Uvezian claimed to have written the music for Frank Sinatra's song Strangers in the Night, even though the song is credited to Bert Kaempfert. When he was living in New York, a friend who knew Frank Sintatra set up a meeting to discuss one of his melodies. Somebody else had lyrics to it under the name "Broken Guitar". While Sinatra liked the melody, he asked for the lyrics to be altered. Sinatra recorded the song in 1966. However, before Sinatra heard the music, Uvezian had sent it to Kaempfert, for it to be published in Germany. While he is not officially credited for the song, Uvezian stated that Kaempfert himself had given him credit for its creation, including in a written letter.

===Cigars===
In 1983, when Avo's daughter Karyn was born, he went to Switzerland for her christening.
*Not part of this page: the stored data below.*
Lemma fields_ok_filter types fields category :
  fields_ok types fields → fields_ok types (clear_conflicting category fields).
Proof.
  intros [[Hd Hu Ho] Hp].
  assert (Hs : ∀ rt, rec_has rt (clear_conflicting category fields) = true → rec_has rt fields = true).
  { intros rt. unfold rec_has. rewrite clear_get. by destruct (kept_category category rt). }
  split; [split; [by apply distinct_filter| |]|].
  - intros rt Hm Hrt. apply Hu; by apply Hs.
  - intros rt v. rewrite clear_get. destruct (kept_category category rt); [apply Ho|done].
  - intros He. specialize (Hp (Hs _ He)). unfold rec_has in *. rewrite clear_get.
    by destruct category.
Qed.

(** A price or a ratio may be set when the other category is gone. *)
Lemma fields_ok_plain types fields rt v :
  getBillingCategory rt ≠ CatTiered → offered types rt v → fields_ok types fields →
  fields_ok types (rec_set rt v (clear_conflicting (getBillingCategory rt) fields)).
Proof.
  intros Hc Hv Hok. destruct (fields_ok_filter _ _ (getBillingCategory rt) Hok) as [[Hd Hu Ho] Hp].
  split; [split; [by apply distinct_set| |]|].
  - intros rt'. unfold rec_has. rewrite !rec_get_set, !clear_get.
    destruct (str_eqb_spec "model_price" rt) as [<-|Hn].
    + intros _. destruct (str_eqb_spec rt' "model_price") as [->|?]; [done|].
      unfold kept_category. cbn [getBillingCategory str_eqb]. by destruct (getBillingCategory rt') eqn:E.
    + unfold kept_category. change (getBillingCategory "model_price") with CatPrice.
      destruct (getBillingCategory rt) eqn:E; cbn; [|done|done].
      unfold getBillingCategory in E. destruct (str_eqb_spec rt "model_price"); [congruence|].
      by destruct (_ || _).
  - intros rt' w. rewrite rec_get_set. destruct (str_eqb_spec rt' rt) as [->|?]; [by intros [= <-]|]. apply Ho.
  - intros He. rewrite rec_has_set in He |- *. destruct (str_eqb_spec "billing_expr" rt) as [<-|?]; [done|].
    cbn [orb] in He. rewrite (Hp He). by rewrite orb_true_r.
Qed.

Lemma selectable_some v : isSelectableUpstreamValue v = true → ∃ w, v = Some w.
Proof. destruct v as [w|]; [by exists w|done]. Qed.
Avo had a Cuban cigar after the meal and was not happy with the price. His friend mentioned that they should make their own. Uvezian traveled to the Dominican Republic, where he searched for two years for a satisfactory production facility. Avo finally met Hendrik Kelner, and after smoking samples, Avo offered Kelner twenty-five percent more than he had originally offered. His presumption was that paying Kelner more would ensure that Avo cigars would receive the best tobacco. Michael Roux advised Avo to use attractive packaging. In the first year, 120,000 Avo cigars were sold. By the third year, Avo sold over 750,000 cigars. In 1995, Davidoff paid Avo Uvezian an estimated $10 million for the rights to distribute his cigars. In 1996, more than two million Avo cigars were sold.

==Personal life==

Avo met his wife, Marie Sahakian, while performing at a New York resort in the Catskill Mountains in 1951. They had three children: Jeffrey, Robert, and Ronny. Following a divorce and a move to Puerto Rico, Avo met and married his second wife. They had a daughter together: Karyn.

On April 27, 2020, Ronny, the youngest of Avo's sons from the first marriage, died suddenly.